40% of Covid-19 community cases engaged in activities after onset of symptoms

The Health Ministry has been stepping up its surveillance, active case finding and containment efforts. ST PHOTO: KEVIN LIM

SINGAPORE - From the analysis of community cases, 40 per cent of confirmed Covid-19 cases here continued to engage in community activities after the onset of symptoms, said Health Minister Gan Kim Yong on Friday (July 24).

Such behaviour jeopardises efforts to fight Covid-19 here, said Mr Gan, who urged people to see a doctor if unwell and to stay home during medical leave or till swab results return negative.

He also said the Health Ministry (MOH) has been stepping up its surveillance, active case finding and containment efforts in order to detect and ringfence cases of infection as early as possible.

This comes as unlinked cases in the community continue to be uncovered, although the prevalence remains low at three cases in the past week despite extended testing criteria to test all individuals aged 13 and above with acute respiratory infections.

Mr Gan said that when infection clusters arise, the ministry takes swift action to quarantine and test close contacts and carry out swab operations.

"We are now on a good footing, but this can easily change if there is a big cluster which may spawn second or third generations of infection. This is why MOH has been actively identifying high risk settings to aggressively test and contact trace cases," said Mr Gan, who co-chairs a multi-ministry task force tackling the coronavirus pandemic here.

"When we detect cases, we draw large rings around them to isolate contacts and prevent transmission," he added.

Over the past months, seven swab operations were conducted for workplace clusters that newly emerged, such as Keppel Shipyard and Northpoint City.

More than 1,300 workers from these two workplaces were tested and two positive cases were uncovered in addition to six cases who were tested after being placed in quarantine as close contacts with confirmed cases.

"Beyond the workplaces, we also launched swab operations to test individuals at retail premises frequented by multiple positive cases," said Mr Gan.

Close to 60 Sheng Siong supermarket staff members at New World Centre and over 40 employees at Haniffa supermarket in Dunlop Street were tested, and none of the workers tested positive.

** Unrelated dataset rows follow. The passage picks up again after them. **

(* ===== verification/Answers.v ===== *)
(** * What the daemon's answers mean

    Statements about every run of a request ([Dispatcher.handle_request]), whatever
    the store, the host and other connections do in between: a request is answered
    by one final frame, sent last; and a frame says what happened, an error answer
    in particular that nothing was recorded, approved, cancelled or executed. *)

From Stdlib Require Import Ascii String NArith ZArith Lia.
From stdpp Require Import base list sets strings gmap.
From S2P Require Import Prelude Json Types Jobs Auth Distro AuditChain Signing Store.
From S2P Require Import Preview Actions Policy Program Effects Bindings Dispatcher Handlers Wire.

(** ** What has happened in a run *)

(** No final frame got through yet. *)
Definition open (tr : list event) : Prop := existsb is_final (sent tr) = false.
(** A final frame got through, or the connection failed. *)
Definition settled (tr : list event) : Prop :=
  existsb is_final (sent tr) = true \/ existsb failed_send tr = true.

(** The effects that change what a client asked about: a transaction recorded,
    approved or cancelled, an action started. *)
Definition committed (ev : event) : bool :=
  match ev with
  | mkEvent X e x =>
      match e in effect X return X -> bool with
      | RecordPreviewed _ _ => fun x => match x with Ok _ => true | Err _ => false end
      | Approve _ _ => fun x => match x with Ok (Some _) => true | _ => false end
      | CancelQueued _ _ => fun x => match x with Ok b => b | Err _ => false end
      | Execute _ => fun _ => true
      | _ => fun _ => false
      end x
  end.
Definition uncommitted (tr : list event) : Prop := Forall (fun ev => committed ev = false) tr.

(** How the status reported for an execution follows from what the executor
    answered, and a rollback from a rollback that succeeded. *)
Definition true_status (tr : list event) (spec : ActionSpec)
    (output : result ExecutorError ExecutionOutput) (s : JobState) : Prop :=
  match output with
  | Ok out => is_success out = true /\ s = (if spec_reboot_required spec then NeedsReboot else Succeeded)
  | Err _ => False
  end
  \/ match output with Ok out => is_success out = false | Err _ => True end
     /\ (s = Failed
         \/ s = RolledBack /\ exists rollback out,
              mkEvent _ (ExecuteQuiet rollback) (Ok out) ∈ tr /\ is_success out = true).

(** What a frame says of the run before it. *)
Definition backed (tr : list event) (r : DaemonResponse) : Prop :=
  match r with
  | StateResponse _ s => exists c, mkEvent _ CollectState (Ok c) ∈ tr
      /\ s = mkCollected (cs_host_distro s) (cs_host_name c) (cs_deployment c) (cs_services c) (cs_flatpaks c)
               (cs_toolboxes c) (cs_layered_packages c) (cs_containers c) (cs_users c) (cs_machine_id_hash c)
  | PreviewResponse _ p id => exists t rec, mkEvent _ (RecordPreviewed t p) (Ok rec) ∈ tr /\ tr_transaction_id rec = id
  | ApprovalResponse _ id receipt => exists who, mkEvent _ (Approve id who) (Ok (Some receipt)) ∈ tr
  | ApprovalDetailsResponse _ id name p => exists rec,
      mkEvent _ (GetTx id) (Ok (Some rec)) ∈ tr /\ tr_action_name rec = name
      /\ mkEvent _ (GetPreview id) (Ok (Some p)) ∈ tr
  | JobStarted _ _ id => exists digest who, mkEvent _ (Claim id digest who) (Ok true) ∈ tr
  | JobProgress _ _ => True
  | JobCompleted _ r => exists spec lines output s,
      mkEvent _ (Execute spec) (lines, output) ∈ tr
      /\ jr_status r = job_state_str s /\ true_status tr spec output s
  | QueryActionResponse _ name _ =>
      (exists spec out, mkEvent _ (ExecuteQuiet spec) (Ok out) ∈ tr)
      \/ (exists n s a h l, mkEvent _ (ListTransactions n s a h) (Ok l) ∈ tr)
  | HistoryResponse _ entries => exists n s a h, mkEvent _ (ListHistory n s a h) (Ok entries) ∈ tr
  | CancelResponse _ id => exists who, mkEvent _ (CancelQueued id who) (Ok true) ∈ tr
  | DescribeResponse _ _ _ _ => uncommitted tr
  | ErrorResponse _ _ _ | ConflictResponse _ _ _ => uncommitted tr
  end.

(** Frames come while the request is open and say the truth; what commits is done
    while it is open. *)
Definition truthful X (pre : list event) (e : effect X) : Prop :=
  match e with
  | Send r => open pre /\ backed pre r
  | RecordPreviewed _ _ | Approve _ _ | CancelQueued _ _ | Execute _ => open pre
  | _ => True
  end.

(** Effects that neither send nor commit anything. *)
Definition silent X (e : effect X) : Prop :=
  match e with
  | Send _ | Execute _ | RecordPreviewed _ _ | Approve _ _ | CancelQueued _ _ => False
  | _ => True
  end.

(** The run so far sent no final frame and committed nothing. *)
Definition fresh (tr : list event) : Prop := open tr /\ uncommitted tr.

Lemma open_snoc tr ev :
  open tr -> from_option is_final false (sent_frame ev) = false -> open (tr ++ [ev]).
Proof.
  unfold open. rewrite sent_app, existsb_app. intros -> H. cbn.
  destruct (sent_frame ev); cbn in *; by rewrite ?H.
Qed.

Lemma uncommitted_snoc tr ev : uncommitted tr -> committed ev = false -> uncommitted (tr ++ [ev]).
Proof. intros Ht He. apply Forall_app. split; [done|]. by constructor. Qed.

Lemma silent_events X (e : effect X) x :
  silent X e -> sent_frame (mkEvent X e x) = None /\ failed_send (mkEvent X e x) = false /\ committed (mkEvent X e x) = false.
Proof. by destruct e. Qed.

Lemma fresh_snoc tr X (e : effect X) x : silent X e -> fresh tr -> fresh (tr ++ [mkEvent X e x]).
Proof.
  intros He [Ho Hc]. destruct (silent_events X e x He) as (H1 & _ & H3).
  split; [apply open_snoc; [done|by rewrite H1]|by apply uncommitted_snoc].
Qed.

Lemma settled_app tr tr' : settled tr -> settled (tr ++ tr').
Proof. unfold settled. rewrite sent_app, !existsb_app. intros [->| ->]; [by left|right; by rewrite orb_true_l]. Qed.

(** A program of silent effects keeps a fresh run fresh, and what happened in it. *)
Lemma silent_fresh {A} (p : prog A) g :
  only silent p -> fresh g ->
  holds (history truthful) (fun g' _ => fresh g' /\ (forall ev, ev ∈ g -> ev ∈ g')) g p.
Proof.
  intros Hp Hg.
  apply (holds_only _ silent (fun g' => fresh g' /\ (forall ev, ev ∈ g -> ev ∈ g')) _ _ _ Hp); [by split| |done].
  intros X g' e He [Hf Hin]. split; [by destruct e|]. intros x. split; [by apply fresh_snoc|].
  intros ev Hev. apply elem_of_app. left. by apply Hin.
Qed.

Lemma silent_after_settled {A} (p : prog A) g :
  only silent p -> settled g -> holds (history truthful) (fun g' _ => settled g') g p.
Proof.
  intros Hp Hg. apply (holds_only _ silent settled _ _ _ Hp); [done| |done].
  intros X g' e He Hs. split; [by destruct e|]. intros x. by apply settled_app.
Qed.

(** Sending a final frame settles the request. *)
Lemma send_final g r x : is_final r = true -> settled (g ++ [mkEvent _ (Send r) x]).
Proof.
  intros Hr. unfold settled. rewrite sent_app, !existsb_app. destruct x as [x|x]; cbn.
  - left. by rewrite Hr, orb_true_r.
  - right. by rewrite orb_true_r.
Qed.

Lemma answer (g : list event) r :
  is_final r = true -> open g -> backed g r ->
  holds (history truthful) (fun g' _ => settled g') g (send_response r).
Proof. intros Hr Ho Hb. apply holds_perform; [by split|]. intros x. by apply send_final. Qed.

Lemma refuse (g : list event) rid category message :
  fresh g -> holds (history truthful) (fun g' _ => settled g') g (send_error rid category message).
Proof. intros [Ho Hu]. by apply answer. Qed.

(** A silent effect in a fresh run. *)
Lemma fresh_call {A X} (post : list event -> A -> Prop) (e : effect X) (f : X -> prog A) g :
  silent X e -> fresh g ->
  (forall x, fresh (g ++ [mkEvent X e x]) -> holds (history truthful) post (g ++ [mkEvent X e x]) (f x)) ->
  holds (history truthful) post g (call e ≫= f).
Proof.
  intros He Hg Hf. apply holds_call; [by destruct e|]. intros x. apply Hf. by apply fresh_snoc.
Qed.

(** An effect that commits on some answers: the run stays open, and fresh when this
    answer did not commit. *)
Lemma commit_call {A X} (post : list event -> A -> Prop) (e : effect X) (f : X -> prog A) g :
  truthful X g e -> (forall x, sent_frame (mkEvent X e x) = None) -> fresh g ->
  (forall x, open (g ++ [mkEvent X e x]) ->
     (committed (mkEvent X e x) = false -> fresh (g ++ [mkEvent X e x])) ->
     holds (history truthful) post (g ++ [mkEvent X e x]) (f x)) ->
  holds (history truthful) post g (call e ≫= f).
Proof.
  intros Ht He [Ho Hu] Hf. apply holds_call; [done|]. intros x.
  assert (open (g ++ [mkEvent X e x])) by (apply open_snoc; [done|by rewrite He]).
  apply Hf; [done|]. intros Hc. split; [done|]. by apply uncommitted_snoc.
Qed.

Fifty-eight households residing at Block 111 Tampines Street 11 were also placed under phone surveillance and were tested for Covid-19 along with their visitors as a precautionary measure after confirmed cases were found in two households in the block in late June.

No new cases have been detected so far at Block 111, said the Health Ministry.

The ministry said it has been using a combination of different testing methods to pick up early signals of emerging clusters.

The National Environment Agency's (NEA) waste-water testing allows monitoring of the situation in densely populated residential premises, it said.

This waste-water surveillance is currently implemented at 34 dormitories.

"NEA has started to trial waste-water monitoring in other settings and is planning to progressively expand such surveillance to include more workers' dormitories and other populous living quarters such as nursing homes and hostels," added the ministry.